Sus cuidados y la educación que le ayudarán a su perfeccionamiento y su bienestar futuro. Recuerda que cada padre y cada madre preguntará a Dios: ¿Qué has hecho del hijo confiado a tu guardia? Si por culpa Tú se conservó atrasado, tendréis como castigo verlo entre los Espíritus sufrientes, cuando de vosotros dependía que fuese dichoso. Entonces, vosotros mismos, asediados de remordimientos, os pediréis que os sea concedido reparar vuestra falta; pediréis, para vosotros y para él, otra encarnación en que lo rodeéis de mejores cuidados y en que él, lleno de reconocimiento, os retribuirá con su amor.

No escurréis, pues, a la criatura que rechaza a su madre, ni a la que os paga con la ingratitud; no fue el azar que la hizo así y que la dio. La imperfecta intuición del pasado se revela, del cual puedes deducir que uno u otro ya odió mucho, o fue muy ofendido; que uno u otro vino para perdonar o para expiar.

Las madres! abrazar al hijo que os da disgustos y decimos con vosotros mismos: Uno de los dos es culpable. Hacedos merecedores de los gozos divinos que Dios conjugó a la maternidad, enseñando a sus hijos que ellos están en la Tierra para perfeccionarse, amar y bendecir. ¡Pero oh! muchas de vosotros, en vez de eliminar por medio de la educación los malos principios innatos de existencias anteriores, entretener y desarrollar estos principios, por una culposa debilidad, o por descuido, y más tarde, vuestro corazón, ulcerado por la ingratitud de vuestros hijos , será para vosotros, ya en esta vida, un comienzo de expiación.

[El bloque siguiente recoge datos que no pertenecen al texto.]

(** The cells after [c i j] input channels have been added to
    [output[i, j]], starting from the biases. *)
Let acc (c : nat → nat → nat) (i j y x' : nat) : R :=
  foldl (λ a k, radd a (corr i j k y x'))
    (Np.get3 (ConvolutionalLayer.biases self0) j y x') (seq 0 (c i j)).

(** The loop over the input channels, for one sample and one output
    channel. *)
Lemma forward_channels s c i j :
  ConvolutionalLayer.same_shapes self0 s →
  ConvolutionalLayer.output_cells s n oc oh ow (acc c) →
  c i j = 0 → i < n → j < oc →
  ∃ s', Py.for_range ConvolutionalLayer.input_channels
          (λ k, ConvolutionalLayer.forward_step i j k) s = (s', Py.Ok ()) ∧
        ConvolutionalLayer.same_shapes self0 s' ∧
        ConvolutionalLayer.output_cells s' n oc oh ow
          (acc (λ i' j', if decide (i' = i ∧ j' = j) then ic else c i' j')).
Proof.
  intros Hsame Hcells Hc Hi Hj.
  pose proof Hsame as (_ & Hs2 & _).
  unfold Py.for_range, Py.range. rewrite Hs2, Hic, Nat2Z.id.
  pose (I := λ (t : nat) (s : ConvolutionalLayer.t R),
    ConvolutionalLayer.same_shapes self0 s ∧
    ConvolutionalLayer.output_cells s n oc oh ow
      (acc (λ i' j', if decide (i' = i ∧ j' = j) then t else c i' j'))).
  apply (PyFacts.for_seq_inv I); unfold I.
  - split; [done|]. revert Hcells. apply output_cells_ext.
    intros i' j' y x' _ _ _ _. unfold acc.
    case_decide as Hij; [|done]. destruct Hij as [-> ->]. by rewrite Hc.
  - intros t s1 Ht [Hsame1 Hcells1].
    destruct (forward_step_cells s1 _ i j t Hsame1 Hcells1)
      as (s2 & Hs & Hsame2 & Hcells2); [done..|].
    exists s2. split; [done|]. split; [done|].
    revert Hcells2. apply output_cells_ext.
    intros i' j' y x' _ _ _ _. unfold acc.
    case_decide as Hij; [|done].
    rewrite !decide_True by done. destruct Hij as [-> ->].
    by rewrite seq_S, foldl_snoc.
Qed.

(** The loop over the output channels, for one sample. *)
Lemma forward_output_channels s c i :
  ConvolutionalLayer.same_shapes self0 s →
  ConvolutionalLayer.output_cells s n oc oh ow (acc c) →
  (∀ j, c i j = 0) → i < n →
  ∃ s', Py.for_range ConvolutionalLayer.output_channels (λ j,
          Py.for_range ConvolutionalLayer.input_channels
            (λ k, ConvolutionalLayer.forward_step i j k)) s
        = (s', Py.Ok ()) ∧
        ConvolutionalLayer.same_shapes self0 s' ∧
        ConvolutionalLayer.output_cells s' n oc oh ow
          (acc (λ i' j', if decide (i' = i ∧ j' < oc) then ic else c i' j')).
Proof.
  intros Hsame Hcells Hc Hi.
  pose proof Hsame as (_ & _ & Hs3 & _).
  unfold Py.for_range at 1. unfold Py.range. rewrite Hs3, Hoc, Nat2Z.id.
  pose (I := λ (t : nat) (s : ConvolutionalLayer.t R),
    ConvolutionalLayer.same_shapes self0 s ∧
    ConvolutionalLayer.output_cells s n oc oh ow
      (acc (λ i' j', if decide (i' = i ∧ j' < t) then ic else c i' j'))).
  apply (PyFacts.for_seq_inv I); unfold I.
  - split; [done|]. revert Hcells. apply output_cells_ext.
    intros i' j' y x' _ _ _ _. unfold acc.
    by rewrite decide_False by lia.
  - intros t s1 Ht [Hsame1 Hcells1].
    destruct (forward_channels s1 _ i t Hsame1 Hcells1)
      as (s2 & Hs & Hsame2 & Hcells2); [|done..|].
    { rewrite decide_False by lia. apply Hc. }
    exists s2. split; [done|]. split; [done|].
    revert Hcells2. apply output_cells_ext.
    intros i' j' y x' _ _ _ _. unfold acc.
    repeat case_decide; try done; lia.
Qed.
Lemma valid_partition_preserved_witness :
  valid_partition state_A ∧ valid_partition state_B.
Proof.
  assert (valid_partition state_A) as HA.
  { apply (bool_decide_unpack _). vm_compute. exact I. }
  split; [exact HA|].
  apply (proj1 (valid_partition_preserved state_A HA) no_junk (Many [1])
           (Many [fl 1 (-1)]) state_B).
  - apply (bool_decide_unpack _). vm_compute. exact I.
  - vm_compute. reflexivity.
Defined.

Lemma fix_loop_succeeds ps k vals fi fv :
  length fi = length fv → (k ≤ length vals)%nat →
  if decide (k + length ps ≤ length vals)%nat
  then succeeds (fix_loop ps k vals fi fv)
  else fix_loop ps k vals fi fv
       = Raise (IndexError "list index out of range").
Proof.
  revert k fi fv. induction ps as [|i rest IH]; intros k fi fv Hlen Hk.
  - simpl. rewrite decide_True by lia. by eexists.
  - simpl. unfold py.getitem.
    destruct (vals !! k) as [v|] eqn:Hv.
    + apply lookup_lt_Some in Hv. simpl.
      destruct (decide (i ∈ fi)) as [Hi|Hi].
      * destruct (py_index_elem_of i fi Hi) as (q & -> & Hq).
        apply lookup_lt_Some in Hq. simpl. unfold py.setitem.
        rewrite !(decide_True (P := (q < length fv)%nat)) by lia. simpl.
        specialize (IH (S k) fi (<[q := v]> fv)
                      ltac:(by rewrite length_insert) ltac:(lia)).
        repeat case_decide; try lia; done.
      * specialize (IH (S k) (fi ++ [i])%list (fv ++ [v])%list
                      ltac:(rewrite !length_app; simpl; lia) ltac:(lia)).
        repeat case_decide; try lia; done.
    + apply lookup_ge_None in Hv. by rewrite decide_False by lia.
Qed.

(** X9.  [fix_parameters] with lists works through the indices in order and
    reads one value per index: on a reachable state it returns when there
    are at least as many values as indices (values beyond are not looked
    at) and raises the [IndexError] of the list access when there are
    fewer. *)
Theorem fix_parameters_needs_values junk (s : Problem) pis pvs :
  reachable s →
  (length (as_list pis) ≤ length (as_list pvs)
   → succeeds (fix_parameters junk s pis pvs))%nat
  ∧ (length (as_list pvs) < length (as_list pis)
     → fix_parameters junk s pis pvs
       = Raise (IndexError "list index out of range"))%nat.
Proof.
  intros [Hd Hp]%reachable_consistent.
  pose proof Hd as (_ & _ & _ & _ & _ & Hlen).
  pose proof (fix_loop_succeeds (as_list pis) 0 (as_list pvs) _ _ Hlen
                ltac:(lia)) as Hloop.
  unfold fix_parameters. split; intros Hcmp.
  - rewrite decide_True in Hloop by lia. destruct Hloop as [[fi1 fv1] Hrun].
    rewrite Hrun. simpl. eexists.
    apply normalize_agree, consistent_set_fixed; [done|].
    by apply (fix_loop_facts _ _ _ _ _ _ _ Hlen Hrun).
  - rewrite decide_False in Hloop by lia. by rewrite Hloop.
Qed.

Lemma fix_parameters_needs_values_witness :
  succeeds (fix_parameters no_junk state_A (Many [0; 2])
              (Many [fl 1 0; fl 2 0; fl 3 0]))
  ∧ fix_parameters no_junk state_A (Many [0; 2]) (One (fl 1 0))
    = Raise (IndexError "list index out of range").
Proof.
  assert (reachable state_A) as Hr.
  { eapply reach_init. exact scenario_A_state. }
  split.
  - apply (proj1 (fix_parameters_needs_values no_junk state_A (Many [0; 2])
                    (Many [fl 1 0; fl 2 0; fl 3 0]) Hr)).
    simpl. lia.
  - apply (proj2 (fix_parameters_needs_values no_junk state_A (Many [0; 2])
                    (One (fl 1 0)) Hr)).
    simpl. lia.
Defined.

(** ** The free indices and [dim] *)

(** X10.  The free indices depend on the set of fixed indices only, not on the
    order in which they were fixed nor on repetitions. *)
Theorem x_free_indices_order_independent (s1 s2 : Problem) :
  dim_full s1 = dim_full s2 →
  (∀ i, i ∈ x_fixed_indices s1 ↔ i ∈ x_fixed_indices s2) →
  x_free_indices s1 = x_free_indices s2.
Proof.
  intros Hdim Hsame. rewrite !x_free_indices_free_of, Hdim.
  unfold free_of. apply list_filter_iff. intros i. by rewrite Hsame.
Qed.

Lemma x_free_indices_order_independent_witness :
  x_free_indices (set_fixed [2; 0] [fl 1 0; fl 2 0] state_A)
  = x_free_indices (set_fixed [0; 2; 0] [fl 2 0; fl 1 0; fl 3 0] state_A).
Proof.
  apply x_free_indices_order_independent; [reflexivity|].
  intros i. simpl. rewrite !elem_of_cons, !elem_of_nil. tauto.
Defined.

Lemma free_of_counts n fixed :
  (n ≤ length (free_of n fixed) + length fixed)%nat
  ∧ ((length (free_of n fixed) + length fixed)%nat = n →
     NoDup fixed ∧ Forall (λ i, 0 ≤ i < Z.of_nat n) fixed).
Proof.
  pose (X := filter (λ j : Z, ¬ (j ∉ fixed)) (seqZ 0 (Z.of_nat n))).
  assert ((length (free_of n fixed) + length X)%nat = n) as Hsum.
  { unfold free_of, X. rewrite <-length_app.
    rewrite (filter_app_complement (λ j : Z, j ∉ fixed)).
    rewrite length_seqZ. lia. }
  assert (∀ j, j ∈ X → j ∈ fixed ∧ 0 ≤ j < Z.of_nat n) as HX.
  { intros j [Hj Hr%elem_of_seqZ]%list_elem_of_filter.
    split; [by destruct (decide (j ∈ fixed))|lia]. }
  assert (X ⊆+ fixed) as Hsub.
  { apply NoDup_submseteq; [apply NoDup_filter, NoDup_seqZ|].
    intros j Hj. by apply HX. }
  pose proof (submseteq_length _ _ Hsub) as Hle.
  split; [lia|]. intros Heq.
  assert (X ≡ₚ fixed) as Hperm.
  { apply submseteq_length_Permutation; [done|lia]. }
  split.
  - rewrite <-Hperm. apply NoDup_filter, NoDup_seqZ.
  - rewrite <-Hperm. apply Forall_forall. intros j Hj. by apply HX.
Qed.
(** X17.  A run of [main] ends with status 0, 1 or 2.  It ends with 2
    exactly when [parse_args] cannot read the command line.  It ends
    with 0 exactly when the help is asked for, or when the command line
    is read, the input exists, a title or a description that is not
    empty is given, the input parses and the output can be written; a
    tree is written exactly in the second of these cases.  The backup,
    whose copy is taken to succeed, is made exactly when the run gets as
    far as the write and no output path is given, be the write a
    success or not.  A run that does not end with status 0 prints
    something on the error stream. *)
Theorem main_ends_with_status_zero_one_or_two :
  forall cl : RenameTest.CommandLine,
    let run := RenameTest.main_from_command_line cl in
    let reaches_the_write (inv : RenameTest.Invocation) :=
      RenameTest.svg_exists inv = true
      /\ opt_truthy (RenameTest.title inv)
         || opt_truthy (RenameTest.description inv) = true
      /\ RenameTest.parsed inv <> None in
    (RenameTest.exit_status run = 0 \/ RenameTest.exit_status run = 1
     \/ RenameTest.exit_status run = 2)
    /\ (RenameTest.exit_status run = 2 <-> cl = RenameTest.UsageError)
    /\ (RenameTest.exit_status run = 0
        <-> cl = RenameTest.AskForHelp
            \/ exists inv,
                 cl = RenameTest.Accepted inv
                 /\ reaches_the_write inv
                 /\ RenameTest.write_ok inv = true)
    /\ (RenameTest.written run <> None
        <-> exists inv,
              cl = RenameTest.Accepted inv
              /\ reaches_the_write inv
              /\ RenameTest.write_ok inv = true)
    /\ (RenameTest.backup_made run = true
        <-> exists inv,
              cl = RenameTest.Accepted inv
              /\ reaches_the_write inv
              /\ RenameTest.out inv = None)
    /\ (RenameTest.exit_status run <> 0 -> RenameTest.stderr run <> []).
Proof.
  intros cl run reaches_the_write; subst run reaches_the_write.
  destruct cl as [| |inv]; cbn [RenameTest.main_from_command_line].
  - cbn. split; [left; reflexivity|]. split; [split; discriminate|].
    split; [split; [left; reflexivity|reflexivity]|].
    split; [split; [intros H; contradiction
                   |intros (inv & E & _); discriminate E]|].
    split; [split; [discriminate|intros (inv & E & _); discriminate E]|].
    intros H. contradiction.
  - cbn. split; [right; right; reflexivity|]. split; [split; reflexivity|].
    split; [split; [discriminate
                   |intros [E|(inv & E & _)]; discriminate E]|].
    split; [split; [intros H; contradiction
                   |intros (inv & E & _); discriminate E]|].
    split; [split; [discriminate|intros (inv & E & _); discriminate E]|].
    discriminate.
  - destruct (main_after_the_command_line inv) as (S & Z & W & B & E).
    split; [destruct S as [S|S]; [left|right; left]; exact S|].
    split.
    { split; [|discriminate]. intros H.
      destruct S as [S|S]; rewrite S in H; discriminate H. }
    split.
    { split.
      - intros H. right. exists inv. split; [reflexivity|apply Z, H].
      - intros [H|(inv' & H & R)]; [discriminate H|].
        injection H as <-. apply Z, R. }
    split.
    { split.
      - intros H. exists inv. split; [reflexivity|]. apply Z, W, H.
      - intros (inv' & H & R). injection H as <-. apply W, Z, R. }
    split.
    { split.
      - intros H. exists inv. split; [reflexivity|apply B, H].
      - intros (inv' & H & R). injection H as <-. apply B, R. }
    intros H. apply E. destruct S as [S|S]; [contradiction|exact S].
Qed.

Lemma main_ends_with_status_zero_one_or_two_witness :
  let inv :=
    RenameTest.mkInvocation (Some ""%string) None None true
      (Some Samples.title_only) true in
  RenameTest.exit_status
    (RenameTest.main_from_command_line (RenameTest.Accepted inv)) = 1
  /\ RenameTest.stderr
       (RenameTest.main_from_command_line (RenameTest.Accepted inv)) <> []
  /\ RenameTest.exit_status
       (RenameTest.main_from_command_line RenameTest.UsageError) = 2.
Proof.
  intros inv.
  destruct (main_ends_with_status_zero_one_or_two (RenameTest.Accepted inv))
    as (_ & _ & _ & _ & _ & H).
  split; [reflexivity|]. split; [apply H; discriminate|].
  apply (proj1 (proj2 (main_ends_with_status_zero_one_or_two
                         RenameTest.UsageError))).
  reflexivity.
Defined.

La tarea no es tan difícil como pueda parecer. No exige el saber del mundo. Pueden desempeñarla así el ignorante como el sabio, y el Espiritismo le facilita el desempeño, dando a conocer la causa de las imperfecciones del alma humana.

Desde pequeñita, el niño manifiesta los instintos buenos o malos que trae de su existencia anterior. A estudiarlos deben los padres aplicarse. Todos los males se originan del egoísmo y del orgullo. Expresen, pues, a los padres los menores indicios reveladores del gérmen de tales vicios y cuidan de combatirlos, sin esperar que lancen raíces profundas.

Haced como el buen jardinero, que corta los brotes defectuosos a medida que los ve apuntar en el árbol. Si dejan que se desarrollen el egoísmo y el orgullo, no se sorprendan de ser más tarde pagados con la ingratitud. Cuando los padres han hecho todo lo que deben por el adelantamiento moral de sus hijos, si no alcanzan éxito, no tienen que inculparse a sí mismos y pueden conservar tranquilidad la conciencia.

La amargura muy natural que entonces les viene de la improductividad de sus esfuerzos, Dios reserva grande e inmenso consuelo, en la certeza de que se trata sólo de un retraso, que concedido les será concluir en otra existencia la obra ahora comenzada y que un día el hijo ingrato los recompensará con su amor.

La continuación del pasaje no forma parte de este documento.